Drei Jahre und 3,5 Billionen Dollar nach der Krise zweifelt die „kommunistische“ chinesische Führung an der Allmacht des Staates.
Der ultraliberale amerikanische Ökonom Murray Rothbard sagte einmal: „Es gibt eine gute Sache an Marx: Er war kein Keynesianer.“ Das war in den 1980er-Jahren, als Karl Marx noch als Posterboy des langsam zerfallenden Kommunismus im Sowjet-Stil herhalten musste. Rund 30 Jahre später will man auch in der letzten Bastion des „Kommunismus“ nichts mehr wissen von Karl Marx und seinen wirren ökonomischen Theorien. In China, wo längst Kapitalismus mit „kommunistischem“ Überbau praktiziert wird, griff man in der Krise wie auch überall sonst zu den Theorien von John Maynard Keynes. Man druckte Geld, schnürte Konjunkturpakete und versuchte, dem Abschwung entgegenzusteuern.
Es hat nur nicht funktioniert. Heute stehen China und die Welt vor denselben Problemen wie damals. Schlimmer noch, die Probleme sind gewachsen. Das Ergebnis: Selbst im „kommunistischen“ China regt sich jetzt Interesse an den Gegenspielern von Keynes und Marx. An der „Österreichischen Schule“ – an den „Austrians“ wie Friedrich August von Hayek und Ludwig von Mises, dessen Schüler Rothbard war. Am Montag widmete das „Wall Street Journal“ dem chinesischen Ökonomen Zhang Weiying eine ganze Seite. Zhang unterrichtet mitten in China die liberale Sicht der „Austrian School“ – als Professor an der Universität von Peking.

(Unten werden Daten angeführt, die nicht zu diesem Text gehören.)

(* ===== verification/BootExamples.v ===== *)
(** * Booting a machine

    The theorems on the boot code applied at concrete machines, assembled with
    the assembler of AsmExamples. *)

From S2P Require Import Prelude Machine Spinlock CString ProcTable Proc Lifecycle Kstate.
From S2P Require Import Sleeplock Devices Disk Bio Layout Log Inode Console Kbd Fs Kalloc File Vm PageTable Env Exec Bootmain Syscall Trap Boot.
From S2P Require Import X86 X86Lemmas Trapasm BootAsm Examples KernelExamples AsmExamples.

#[local] Instance o_cpu : Cpu := {| pushes_16 := true |}.

(** ** The boot sector *)

Definition o_bmap : gmap string Z := list_to_map (("bootmain"%string, 0x7d00) :: labels 0x7c00 (bootasm_S (fun _ => 0))).
Definition o_bsym (n : string) : Z := default 0 (o_bmap !! n).
Definition o_btext : gmap Z (bool * instr * Z) := list_to_map (assemble false 0x7c00 (bootasm_S o_bsym)).
Definition o_bcode : text := fun a => o_btext !! a.
Definition o_bdata : gmap Z Z := list_to_map (data_of 0x7c00 (bootasm_S o_bsym)).
Definition o_bios : xst :=
  mk_xst (mk_regs 1 2 3 4 5 6 7 8) (mk_segs (mk_seg 0 0 false) (mk_seg 0x40 0x400 false) (mk_seg 0 0 false) (mk_seg 0 0 false) (mk_seg 0 0 false) (mk_seg 0 0 false))
    0x7c00 FL_IF (mk_ctl 0 0 0) (0, 0) (0, 0) 0 (fun p => default 0xFF (o_bdata !! p)) [].


(** ** entry.S *)

#[local] Instance o_hw : Hw := {| hw_in := fun _ _ => 0; hw_min := fun _ _ => 0; hw_cr2 := fun _ => 0 |}.

Definition o_emap : gmap string Z :=
  list_to_map ([("main", 0x80102000); ("stack", 0x8010a000); ("entrypgdir", 0x80109000)]%string ++ labels 0x8010000c (entry_S (fun _ => 0))).
Definition o_esym (n : string) : Z := default 0 (o_emap !! n).
Definition o_etext : gmap Z (bool * instr * Z) := list_to_map (prod_map (fun a => a - KERNBASE) id <$> assemble true 0x8010000c (entry_S o_esym)).
Definition o_ecode : text := fun a => o_etext !! a.
(** The words of the page table are at 0x109000. *)
Definition o_pgdir : gmap Z Z := list_to_map (mjoin (imap (fun i e => imap (fun j b => (0x109000 + 4 * Z.of_nat i + Z.of_nat j, b)) (le_encode 4 e)) entrypgdir)).
Definition o_emem : mem := fun p => default 0 (o_pgdir !! p).
Definition o_loaded : xst := mk_xst (mk_regs 1 2 3 4 0x7c00 6 7 8) boot_segs 0x10000c 2 (mk_ctl CR0_PE 0 0) (0x7c80, 23) (0, 0) 0 o_emem [].

Lemma o_pgdir_at m : (∀ p, 0x109000 ≤ p < 0x10a000 → m p = o_emem p) → pgdir_at m 0x109000.
Proof.
  intros Hm i e Hi. assert (forallb (fun i => load32 o_emem (0x109000 + 4 * Z.of_nat i) =? default (-1) (entrypgdir !! i)) (seq 0 1024) = true) as H by (vm_compute; reflexivity).
  rewrite forallb_forall in H. specialize (H i). rewrite Hi in H. pose proof (lookup_lt_Some _ _ _ Hi) as Hl. change (length entrypgdir) with 1024%nat in Hl.
  specialize (H (proj2 (in_seq 1024 0 i) ltac:(lia))). change (default (-1) (Some e)) with e in H. apply Z.eqb_eq in H. rewrite <- H. apply load32_ext. intros p Hp. apply Hm. lia.
Qed.

Lemma entry_reaches_main_witness : ∃ s', steps o_ecode 11 o_loaded = Some s' ∧ x_eip s' = 0x80102000 ∧ xlate (x_ctl s') (x_mem s') false true 0x80200000 = Some 0x200000.
Proof.
  destruct (entry_reaches_main o_ecode o_esym o_loaded) as (s' & E & E1 & _ & _ & _ & H & _).
  - split; [reflexivity|split; reflexivity|reflexivity| | | |].
    + apply placedb_sound. vm_compute. reflexivity.
    + vm_compute. repeat split; congruence.
    + apply o_pgdir_at. reflexivity.
    + vm_compute. repeat split; congruence.
  - exists s'. split; [exact E|]. split; [exact E1|]. rewrite H by lia. reflexivity.
Defined.

(** ** entryother.S *)

#[local] Instance o_fuel : Fuel := 8%nat.
#[local] Instance o_link : Link :=
  {| kend := 0x80120000; kdata := 0x80108000; forkret_sym := 0; trapret_sym := 0; ts_sym := fun _ => 0;
     mpenter_sym := 0x80103000; entrypgdir_sym := 0x80109000; vectors := []; initcode := []; entryother := [] |}.

Definition o_omap : gmap string Z := list_to_map (labels 0x7000 (entryother_S (fun _ => 0))).
Definition o_osym (n : string) : Z := default 0 (o_omap !! n).
Definition o_otext : gmap Z (bool * instr * Z) := list_to_map (assemble false 0x7000 (entryother_S o_osym)).
Definition o_ocode : text := fun a => o_otext !! a.
Definition o_odata : gmap Z Z := list_to_map (data_of 0x7000 (entryother_S o_osym)).
Definition o_omem : mem := fun p => if p <? 0x8000 then default 0 (o_odata !! p) else o_emem p.

(** The data of a source is where another memory agrees with it; -1 is no byte. *)
Lemma placed_mem sym at_ m m' md a l : placed sym at_ m md a l → (∀ p, m p ≠ -1 → m' p = m p) →
  Forall (fun x => match x with Bytes d => Forall (fun b => b ≠ -1) d | _ => True end) l → placed sym at_ m' md a l.
Proof.
  intros H Hm Hl. revert md a H. induction Hl as [|[n|i|k t|d|n| |] l Hx Hl IH]; intros md a H; cbn [placed] in *; [done|..|by apply IH|by apply IH|by apply IH].
  - destruct H. eauto.
  - destruct H as (n & ? & ?). eauto.
  - destruct H as (n & ? & ?). eauto.
  - destruct H as [H1 H2]. split; [|by apply IH]. intros i b Hi. rewrite <- (H1 i b Hi). apply Hm. rewrite (H1 i b Hi). by apply (proj1 (Forall_lookup _ _) Hx i).
Qed.

(** The first of two processors, with the free page 0x80300000 and the code at
    0x7000. *)
Definition o_mach : mach :=
  let c i := mk_cpu i 0 0 0 None (replicate 6 null_segdesc) (mk_taskstate 0 0 0) 0 0 in mk_mach 0 0 2 [c 0; c 1] ∅.
Definition o_boot : kstate := (k_state k_blank) <| machine := o_mach |> <| res := k_blank <| use_lock := 0 |> <| freelist := 0x80300000 |> <| pmem := o_omem |> |>.
(** The second one, woken. *)
Definition o_woken (m : mem) : xst :=
  mk_xst (mk_regs 0 0 0 0 0 0 0 0) (mk_segs (mk_seg 0x700 0x7000 false) (mk_seg 0 0 false) (mk_seg 0 0 false) (mk_seg 0 0 false) (mk_seg 0 0 false) (mk_seg 0 0 false))
    0 2 (mk_ctl 0 0 0) (0, 0) (0, 0) 0 m [].

Lemma started_cpu_reaches_mpenter_witness : ∃ k' C s', start_cpu 1 o_boot = Wait (Spin 1) k' C ∧ steps o_ocode 27 (o_woken (pmem (res k'))) = Some s' ∧ at_mpenter (o_woken (pmem (res k'))) s' 0x80300000.
Proof.
  destruct (started_cpu_reaches_mpenter o_ocode o_osym 1 o_boot 0 (default (mk_cpu 0 0 0 0 None [] (mk_taskstate 0 0 0) 0 0) (cpus o_mach !! 1%nat))) as (k' & C & E & M & H).
  - reflexivity.
  - done.
  - reflexivity.
  - reflexivity.
  - reflexivity.
  - unfold fuel, o_fuel. lia.
  - vm_compute. split; congruence.
  - change WRV with 0x467 in M. destruct (H (o_woken (pmem (res k'))) eq_refl) as (s' & E2 & A).
    + split; cbn [x_mem o_woken]; [reflexivity..| |vm_compute; congruence|reflexivity| |vm_compute; split; congruence|left; vm_compute; congruence].
      * apply (placed_mem _ _ (fun p => if 0x7000 <=? p then o_omem p else -1)); [apply placedb_sound; vm_compute; reflexivity| |vm_compute; repeat constructor; congruence].
        intros p Hp. destruct (Z.leb_spec 0x7000 p); [|done]. apply M; lia.
      * change (V2P entrypgdir_sym) with 0x109000. apply o_pgdir_at. intros p Hp. rewrite M by lia. change (pmem (res o_boot) p) with (o_omem p). unfold o_omem. rewrite (proj2 (Z.ltb_ge _ _)) by lia. reflexivity.
    + exists k', C, s'. split; [exact E|]. split; [exact E2|exact A].
Defined.
(** X10: blocked intervals that meet the window are clipped into it.  When
    every interval is well formed, starts no later than the window ends and
    ends no earlier than the window starts, every track has both percents
    in [0, 100], its source value at most its target value, and its source
    percent at most its target percent. *)
Theorem meeting_intervals_clipped_into_window :
  forall (blocked : list Interval.t) (startTime endTime : Date)
         (tracks : list Track.t),
    startTime < endTime ->
    Forall (fun iv => Interval.start iv <= Interval.end_ iv
                      /\ Interval.start iv <= endTime
                      /\ startTime <= Interval.end_ iv) blocked ->
    getFormattedBlockedIntervals (Some blocked) (startTime, endTime)
    = Some tracks ->
    Forall (fun tr =>
              leb (of_Z 0) (Point.percent (Track.source tr)) = true
              /\ leb (Point.percent (Track.source tr)) (of_Z 100) = true
              /\ leb (of_Z 0) (Point.percent (Track.target tr)) = true
              /\ leb (Point.percent (Track.target tr)) (of_Z 100) = true
              /\ Point.value (Track.source tr) <= Point.value (Track.target tr)
              /\ leb (Point.percent (Track.source tr))
                     (Point.percent (Track.target tr)) = true)
           tracks.
Proof.
  intros blocked startTime endTime tracks Hwin Hmeet Hsome.
  apply clipper_some in Hsome as [_ ->]. cbn [blockedDates_or_default].
  eapply Forall_mapi_from; [|exact Hmeet].
  intros j iv (Hwf & Hs & He); cbv beta.
  rewrite clipped_source_value, clipped_target_value.
  rewrite clipped_source_percent, clipped_target_percent by exact Hwin.
  unfold of_Z. rewrite !leb_Finite.
  pose proof (scaled_ratio_sign
                (Z.max (Interval.start iv) startTime - startTime)
                (endTime - startTime)) as [Hs0 Hs1]; [lia|].
  pose proof (scaled_ratio_sign
                (Z.min (Interval.end_ iv) endTime - startTime)
                (endTime - startTime)) as [Ht0 Ht1]; [lia|].
  repeat split.
  - apply Hs0; lia.
  - apply Hs1; lia.
  - apply Ht0; lia.
  - apply Ht1; lia.
  - lia.
  - apply scaled_ratio_le; lia.
Qed.
(** Collaborators as [simple], with an eigensolver that returns [rank]
    eigenvalues 0 and the N x rank matrix of ones. *)
Definition solving : Util :=
  {| reorder_mesh := reorder_mesh simple;
     geodesicMatrix := geodesicMatrix simple;
     vedo_decimate := vedo_decimate simple;
     vedo_subdivide := vedo_subdivide simple;
     extrapolate_geodesic_matrix := extrapolate_geodesic_matrix simple;
     gaussianCurvature := gaussianCurvature simple;
     laplace_eigen_decomposition :=
       fun lap _ rank =>
         match lap with
         | Sparse n _ _ =>
             Ok [Arr1 (repeat (Num 0) (Z.to_nat rank));
                 Arr2 (repeat (repeat (Num 1) (Z.to_nat rank)) n)]
         | SpEmpty => Raise (External "laplace_eigen_decomposition")
         end;
     per_vertex_normals := per_vertex_normals simple;
     massmatrix := massmatrix simple;
     cotmatrix := cotmatrix simple |}.

End MeshMethods.

(* ================================================================= *)
(** ** The kernel in rounded arithmetic *)

(** float64 arithmetic with its rounding.  The result of a division or a
    multiplication of two finite floats is the rounding of the exact result
    (to a finite float or, on overflow, to an infinity); [np.exp] and the
    inner products of [.dot] are functions the library supplies, of which
    only what [ieee_like] states is used: an inner product may be
    accumulated in any order, and differently at each position (p, q). *)

Module Rounded.

Local Open Scope R_scope.

Record arith : Type := mkArith {
  round : R -> float64;
  exp64 : R -> float64;
  dot64 : nat -> nat -> list float64 -> list float64 -> float64
}.

(** The order of float64; NaN is not ordered. *)
Definition fle (x y : float64) : Prop :=
  match x, y with
  | NaN, _ | _, NaN => False
  | NInf, _ | _, PInf => True
  | Num a, Num b => a <= b
  | _, _ => False
  end.

(** A finite value in the closed interval [0, 1]. *)
Definition unit01 (x : float64) : Prop :=
  match x with Num r => 0 <= r <= 1 | _ => False end.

2008 wurde er vom chinesischen Establishment noch wie ein Aussätziger behandelt, als er sich erlaubte, die Politik der Regierung zu kritisieren. Die schüttete damals in einer geradezu obszönen Auslegung des keynesianischen Interventionismus die Kleinigkeit von 3,5 Billionen Dollar in die Wirtschaft, um diese zu „stimulieren“. Mit wenig Erfolg: „Die Wirtschaft ist heute wie ein Drogensüchtiger. Und der Doktor verschreibt immer mehr Morphin“, sagte Zhang dem „WSJ“.
Den „Austrians“ zufolge sollte der Staat sich raushalten, wenn die Rezession droht, da diese eben nur die Bereinigung vorangegangener Fehlinvestitionen (des Staates) darstellt. Mit „billigem Geld“ entgegenzusteuern ist aus der Sicht der „Austrians“ der größte Fehler, den eine Regierung machen kann. Ein Fehler, den seit 2008 fast alle Regierungen weltweit gemacht haben.
„Die keynesianische Politik hat nicht gebracht, was versprochen wurde. Immer mehr Menschen verstehen, dass unsinnige Investitionen des Staates zu einer Rezession führen“, so Zhang. Heute wird er nicht mehr ausgegrenzt, sondern von Politikern und Ministerien zu Vorträgen eingeladen.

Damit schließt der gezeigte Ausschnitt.